**The data:**
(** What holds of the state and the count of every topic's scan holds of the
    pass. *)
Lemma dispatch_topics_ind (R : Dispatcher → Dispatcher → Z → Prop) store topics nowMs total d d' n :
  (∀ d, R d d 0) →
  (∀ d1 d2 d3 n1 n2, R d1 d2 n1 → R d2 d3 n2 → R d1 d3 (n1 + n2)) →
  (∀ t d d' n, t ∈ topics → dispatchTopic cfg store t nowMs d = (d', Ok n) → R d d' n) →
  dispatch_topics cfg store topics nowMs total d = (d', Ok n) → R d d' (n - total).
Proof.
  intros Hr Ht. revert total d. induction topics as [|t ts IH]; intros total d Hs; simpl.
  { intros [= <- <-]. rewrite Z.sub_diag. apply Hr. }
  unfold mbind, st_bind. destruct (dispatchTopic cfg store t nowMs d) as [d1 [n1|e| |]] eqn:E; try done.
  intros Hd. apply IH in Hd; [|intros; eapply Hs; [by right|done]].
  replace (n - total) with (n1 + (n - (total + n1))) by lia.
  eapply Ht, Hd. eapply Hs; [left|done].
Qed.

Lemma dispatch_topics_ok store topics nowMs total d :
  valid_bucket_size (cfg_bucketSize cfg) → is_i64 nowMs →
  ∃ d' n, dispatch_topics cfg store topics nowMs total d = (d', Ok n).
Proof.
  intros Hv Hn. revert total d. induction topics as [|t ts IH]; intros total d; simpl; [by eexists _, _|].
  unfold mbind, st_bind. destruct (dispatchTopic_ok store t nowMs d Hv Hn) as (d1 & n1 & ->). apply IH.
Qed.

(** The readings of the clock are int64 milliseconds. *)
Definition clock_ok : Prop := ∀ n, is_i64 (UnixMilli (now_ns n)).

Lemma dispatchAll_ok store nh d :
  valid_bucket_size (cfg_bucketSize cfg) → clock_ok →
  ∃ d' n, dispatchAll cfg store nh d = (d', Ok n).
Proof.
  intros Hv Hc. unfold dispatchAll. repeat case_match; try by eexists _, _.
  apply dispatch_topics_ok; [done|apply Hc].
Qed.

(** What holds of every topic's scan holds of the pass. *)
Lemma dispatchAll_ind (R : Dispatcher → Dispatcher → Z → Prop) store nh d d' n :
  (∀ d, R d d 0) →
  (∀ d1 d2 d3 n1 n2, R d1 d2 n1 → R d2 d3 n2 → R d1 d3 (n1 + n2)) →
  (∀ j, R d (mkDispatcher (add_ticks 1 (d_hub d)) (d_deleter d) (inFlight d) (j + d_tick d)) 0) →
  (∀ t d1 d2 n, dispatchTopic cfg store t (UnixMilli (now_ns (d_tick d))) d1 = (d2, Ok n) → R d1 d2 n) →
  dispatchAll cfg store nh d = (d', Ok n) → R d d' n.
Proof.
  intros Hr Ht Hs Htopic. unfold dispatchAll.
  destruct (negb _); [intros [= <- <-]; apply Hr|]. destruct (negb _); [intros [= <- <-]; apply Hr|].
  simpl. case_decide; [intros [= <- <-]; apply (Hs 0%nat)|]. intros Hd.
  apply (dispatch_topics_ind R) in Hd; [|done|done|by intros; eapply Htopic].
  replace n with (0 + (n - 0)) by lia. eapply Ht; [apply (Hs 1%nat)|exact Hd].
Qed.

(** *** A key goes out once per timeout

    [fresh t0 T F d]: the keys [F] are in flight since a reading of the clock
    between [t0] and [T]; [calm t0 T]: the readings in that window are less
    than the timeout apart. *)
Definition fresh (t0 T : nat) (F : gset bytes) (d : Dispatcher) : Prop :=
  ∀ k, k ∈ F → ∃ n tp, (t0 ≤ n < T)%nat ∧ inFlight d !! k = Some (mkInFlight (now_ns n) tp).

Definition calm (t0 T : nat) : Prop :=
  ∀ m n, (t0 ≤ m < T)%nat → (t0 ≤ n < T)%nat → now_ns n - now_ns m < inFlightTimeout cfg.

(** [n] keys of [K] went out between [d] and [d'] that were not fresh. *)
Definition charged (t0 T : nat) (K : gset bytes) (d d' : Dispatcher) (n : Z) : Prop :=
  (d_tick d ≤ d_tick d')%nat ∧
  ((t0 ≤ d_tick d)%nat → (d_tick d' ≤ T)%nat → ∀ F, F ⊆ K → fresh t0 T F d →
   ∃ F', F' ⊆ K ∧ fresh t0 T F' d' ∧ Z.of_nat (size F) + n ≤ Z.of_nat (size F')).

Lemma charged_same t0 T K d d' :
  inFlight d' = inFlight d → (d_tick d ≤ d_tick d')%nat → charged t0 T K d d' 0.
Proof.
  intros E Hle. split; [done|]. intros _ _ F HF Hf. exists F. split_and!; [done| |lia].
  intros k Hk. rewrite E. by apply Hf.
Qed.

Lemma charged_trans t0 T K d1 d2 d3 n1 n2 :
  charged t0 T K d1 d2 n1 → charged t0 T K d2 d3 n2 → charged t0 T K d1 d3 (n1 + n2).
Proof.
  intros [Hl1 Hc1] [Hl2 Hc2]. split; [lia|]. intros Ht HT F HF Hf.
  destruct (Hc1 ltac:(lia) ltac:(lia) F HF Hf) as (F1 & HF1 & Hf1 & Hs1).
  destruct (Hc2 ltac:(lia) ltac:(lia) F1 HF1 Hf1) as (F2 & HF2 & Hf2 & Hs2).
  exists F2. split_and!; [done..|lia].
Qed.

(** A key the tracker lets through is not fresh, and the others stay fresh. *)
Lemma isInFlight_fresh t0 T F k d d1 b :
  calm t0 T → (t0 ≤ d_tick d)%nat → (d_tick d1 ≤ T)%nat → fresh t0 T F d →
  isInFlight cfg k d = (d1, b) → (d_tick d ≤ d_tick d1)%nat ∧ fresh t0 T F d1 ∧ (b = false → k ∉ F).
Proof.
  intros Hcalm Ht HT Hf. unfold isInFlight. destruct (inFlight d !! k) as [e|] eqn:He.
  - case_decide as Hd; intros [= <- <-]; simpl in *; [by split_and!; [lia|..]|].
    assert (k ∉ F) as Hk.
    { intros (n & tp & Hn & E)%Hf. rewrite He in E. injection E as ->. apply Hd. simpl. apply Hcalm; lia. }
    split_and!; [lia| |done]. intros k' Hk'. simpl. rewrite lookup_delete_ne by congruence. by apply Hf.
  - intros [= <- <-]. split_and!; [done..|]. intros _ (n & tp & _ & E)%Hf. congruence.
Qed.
...
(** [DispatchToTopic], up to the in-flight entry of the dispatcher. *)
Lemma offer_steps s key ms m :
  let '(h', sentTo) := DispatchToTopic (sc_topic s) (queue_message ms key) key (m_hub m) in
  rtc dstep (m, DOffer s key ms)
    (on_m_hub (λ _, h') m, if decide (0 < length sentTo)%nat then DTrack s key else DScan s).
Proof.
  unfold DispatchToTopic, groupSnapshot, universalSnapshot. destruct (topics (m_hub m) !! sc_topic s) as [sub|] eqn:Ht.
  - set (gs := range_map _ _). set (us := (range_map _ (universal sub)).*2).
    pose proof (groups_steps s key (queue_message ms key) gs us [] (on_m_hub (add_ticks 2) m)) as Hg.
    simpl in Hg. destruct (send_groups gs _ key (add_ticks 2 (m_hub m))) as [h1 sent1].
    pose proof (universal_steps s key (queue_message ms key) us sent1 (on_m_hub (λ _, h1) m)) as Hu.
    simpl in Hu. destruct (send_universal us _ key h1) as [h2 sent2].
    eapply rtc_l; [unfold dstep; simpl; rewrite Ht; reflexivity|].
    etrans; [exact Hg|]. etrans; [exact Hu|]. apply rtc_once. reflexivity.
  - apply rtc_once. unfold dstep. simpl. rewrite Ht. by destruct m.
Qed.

**Description of the task:** All that is wanted is the stretch of lines above from the one containing "<- <-]. rewrite" through the one containing "valid_bucket_size (cfg_bucketSize cfg) → is_i64", duplicated exactly.

**Task answer:**
  { intros [= <- <-]. rewrite Z.sub_diag. apply Hr. }
  unfold mbind, st_bind. destruct (dispatchTopic cfg store t nowMs d) as [d1 [n1|e| |]] eqn:E; try done.
  intros Hd. apply IH in Hd; [|intros; eapply Hs; [by right|done]].
  replace (n - total) with (n1 + (n - (total + n1))) by lia.
  eapply Ht, Hd. eapply Hs; [left|done].
Qed.

Lemma dispatch_topics_ok store topics nowMs total d :
  valid_bucket_size (cfg_bucketSize cfg) → is_i64 nowMs →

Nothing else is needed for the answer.